_What you are asked to do:_
Copy out exactly the lines from the first line of the material below through the line containing "not raise. *)", and nothing beyond them.

_Provided data:_
(** C8: every call of the Audio Extractor creates the temporary audio
    file before it opens the video, so the file is on disk after the call
    whether extraction succeeded or not; and when extraction fails, at any
    of its steps, the function shows its banner and returns [None]: it does
    not raise. *)
Theorem extract_audio_contract (env : Env) (video_file : path) (w : World) :
  let p := fresh (files w) in
  let w' := (extract_audio_from_video env video_file w).1 in
  let r := (extract_audio_from_video env video_file w).2 in
  (p ∉ files w)
  /\ files w' = {[p]} ∪ files w
  /\ (exists later,
        log w'
        = later ++ MoviepyOpen video_file :: OsTempFile p (str ".wav")
                   :: log w)
  /\ match moviepy_clip env video_file with
     | ClipOk => r = inr (Some p) /\ error_banners (log w') = error_banners (log w)
     | _ =>
         r = inr None
         /\ exists e,
              head (log w')
              = Some (StError (str "Error extracting audio: " ++ exn_msg e))
     end.
Proof.
  cbv zeta. split; [apply is_fresh|].
  unfold extract_audio_from_video, write_audio, named_temporary_file,
    try_except, bind, emit, raise, ret.
  destruct (moviepy_clip env video_file);
    cbn [fst snd set_log set_files log files cache next_obj globals
         head error_banners List.filter is_error];
    (split; [reflexivity|]);
    (split;
     [ first [ by eexists [_] | by eexists [_; _] | by eexists [_; _; _]
             | by eexists [_; _; _; _] ]
     | first [ split; reflexivity
             | split; [reflexivity | eexists; reflexivity] ] ]).
Qed.

(** * Further properties of the script *)

(** ** Facts used below *)

Ltac observe_more :=
  cbv zeta;
  cbn [created_files transcribe_calls load_calls progress_bar status_text
       error_banners List.filter is_error is_result_element is_external
       length];
  observe;
  repeat match goal with
    | |- context [progress_values ?l] =>
        let b := eval lazy in (progress_values l) in
        change (progress_values l) with b
    | |- context [presented ?l] => eval_bool (presented l)
    end.

Lemma two_new_files (f : gset path) :
  size ({[fresh ({[fresh f]} ∪ f)]} ∪ ({[fresh f]} ∪ f)) = (size f + 2)%nat.
Proof.
  rewrite size_union.
  - rewrite size_union.
    + rewrite !size_singleton. lia.
    + apply disjoint_singleton_l, video_fresh.
  - apply disjoint_singleton_l, audio_fresh.
Qed.

(** Membership in the disk of a path on which both files are left. *)
Lemma in_both (f : gset path) (p : path) :
  p ∈ {[fresh ({[fresh f]} ∪ f)]} ∪ ({[fresh f]} ∪ f)
  <-> p = fresh ({[fresh f]} ∪ f) \/ p = fresh f \/ p ∈ f.
Proof. rewrite !elem_of_union, !elem_of_singleton. tauto. Qed.

Module StripFacts.

Lemma lstrip_split (s : pystr) :
  exists pre, s = pre ++ lstrip s /\ all_space pre.
Proof.
  induction s as [|c s (pre & E & Hpre)]; cbn [lstrip].
  - exists []. split; [reflexivity | constructor].
  - destruct (is_space c) eqn:Hc.
    + exists (c :: pre). split; [cbn; congruence | now constructor].
    + exists []. split; [reflexivity | constructor].
Qed.

Lemma lstrip_clean (s : pystr) : starts_clean (lstrip s).
Proof.
  induction s as [|c s IH]; cbn [lstrip]; [exact I|].
  destruct (is_space c) eqn:Hc; [exact IH | exact Hc].
Qed.

Lemma lstrip_id (s : pystr) : starts_clean s -> lstrip s = s.
Proof. destruct s as [|c s]; cbn; [reflexivity | now intros ->]. Qed.

Lemma rstrip_split (s : pystr) :
  exists post, s = rstrip s ++ post /\ all_space post.
Proof.
  destruct (lstrip_split (rev s)) as (pre & E & Hpre).
  exists (rev pre). split.
  - unfold rstrip. rewrite <- rev_app_distr, <- E. now rewrite rev_involutive.
  - unfold all_space. now apply Forall_rev.
Qed.

Lemma rstrip_clean (s : pystr) : starts_clean (rev (rstrip s)).
Proof. unfold rstrip. rewrite rev_involutive. apply lstrip_clean. Qed.

Lemma rstrip_id (s : pystr) : starts_clean (rev s) -> rstrip s = s.
Proof.
  intros H. unfold rstrip. rewrite (lstrip_id _ H). apply rev_involutive.
Qed.

(** [rstrip] keeps the first character. *)
Lemma rstrip_keeps_start (s : pystr) :
  starts_clean s -> starts_clean (rstrip s).
Proof.
  intros H. destruct (rstrip_split s) as (post & E & _).
  destruct (rstrip s) as [|c r]; [exact I|].
  rewrite E in H. exact H.
Qed.

End StripFacts.

Import StripFacts.

Module DigitFacts.
Local Open Scope Q_scope.

Lemma all_digits_uint (u : Decimal.uint) :
  all_digits (str (NilEmpty.string_of_uint u)).
Proof.
  induction u; cbn [NilEmpty.string_of_uint str list_ascii_of_string List.map];
    try (constructor; [vm_compute; split; discriminate | assumption]).
  constructor.
Qed.

Lemma all_digits_dec (n : Z) : all_digits (dec n).
Proof.
  unfold dec, NilZero.string_of_uint.
  destruct (N.to_uint (Z.to_N n)) eqn:E; try (rewrite <- E; apply all_digits_uint).
  repeat constructor; vm_compute; discriminate.
Qed.

Lemma all_digits_zfill (w : nat) (s : pystr) :
  all_digits s -> all_digits (zfill w s).
Proof.
  intros H. unfold zfill. apply Forall_app. split; [|assumption].
  apply Forall_forall. intros c Hc.
  apply list_elem_of_In, repeat_spec in Hc. subst.
  split; vm_compute; discriminate.
Qed.

Lemma all_digits_fixed (k : nat) (n : Z) : all_digits (fixed_digits k n).
Proof.
  revert n. induction k as [|k IH]; intros n; cbn [fixed_digits]; [constructor|].
  apply Forall_app. split; [apply IH|]. repeat constructor;
    pose proof (Z.mod_pos_bound n 10 ltac:(lia)); lia.
Qed.

Lemma length_dec_small (n : Z) : (0 <= n < 100)%Z -> (length (dec n) <= 2)%nat.
Proof.
  intros Hn.
  assert (Hall : forallb (fun k => (length (dec (Z.of_nat k)) <=? 2)%nat)
                   (seq 0 100) = true) by (vm_compute; reflexivity).
  rewrite forallb_forall in Hall.
  specialize (Hall (Z.to_nat n)).
  rewrite Z2Nat.id in Hall by lia.
  apply Nat.leb_le, Hall, in_seq. lia.
Qed.

Lemma length_zfill_2 (n : Z) :
  (0 <= n < 100)%Z -> length (zfill 2 (dec n)) = 2%nat.
Proof.
  intros Hn. pose proof (length_dec_small n Hn).
  unfold zfill. rewrite length_app, repeat_length. lia.
Qed.

Lemma round_half_even_bounds (q : Q) :
  (Qfloor q <= round_half_even q <= Qfloor q + 1)%Z.
Proof.
  unfold round_half_even.
  destruct (Qcompare _ _); [destruct (Z.even _)| |]; lia.
Qed.

Lemma Qfloor_lt (q : Q) (n : Z) : q < inject_Z n -> (Qfloor q < n)%Z.
Proof.
  intros H. pose proof (Qfloor_le q). rewrite Zlt_Qlt. lra.
Qed.

End DigitFacts.
Import DigitFacts.

Module LoopFacts.

Lemma srt_blocks_lookup (i : Z) (segs : list Segment) (k : nat)
    (seg : Segment) :
  segs !! k = Some seg ->
  srt_blocks i segs !! k
  = Some (srt_block (i + Z.of_nat k) (format_time_srt (seg_start seg))
            (format_time_srt (seg_end seg)) (seg_text seg)).
Proof.
  revert i k. induction segs as [|s rest IH]; intros i k; [discriminate|].
  destruct k as [|k]; cbn [srt_blocks].
  - intros [= ->]. now rewrite Z.add_0_r.
  - intros H. change (rest !! k = Some seg) in H.
    change (srt_blocks (i + 1) rest !! k
            = Some (srt_block (i + Z.of_nat (S k))
                      (format_time_srt (seg_start seg))
                      (format_time_srt (seg_end seg)) (seg_text seg))).
    rewrite (IH (i + 1) k H).
    replace (i + 1 + Z.of_nat k) with (i + Z.of_nat (S k)) by lia.
    reflexivity.
Qed.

_Solution:_
(** C8: every call of the Audio Extractor creates the temporary audio
    file before it opens the video, so the file is on disk after the call
    whether extraction succeeded or not; and when extraction fails, at any
    of its steps, the function shows its banner and returns [None]: it does
    not raise. *)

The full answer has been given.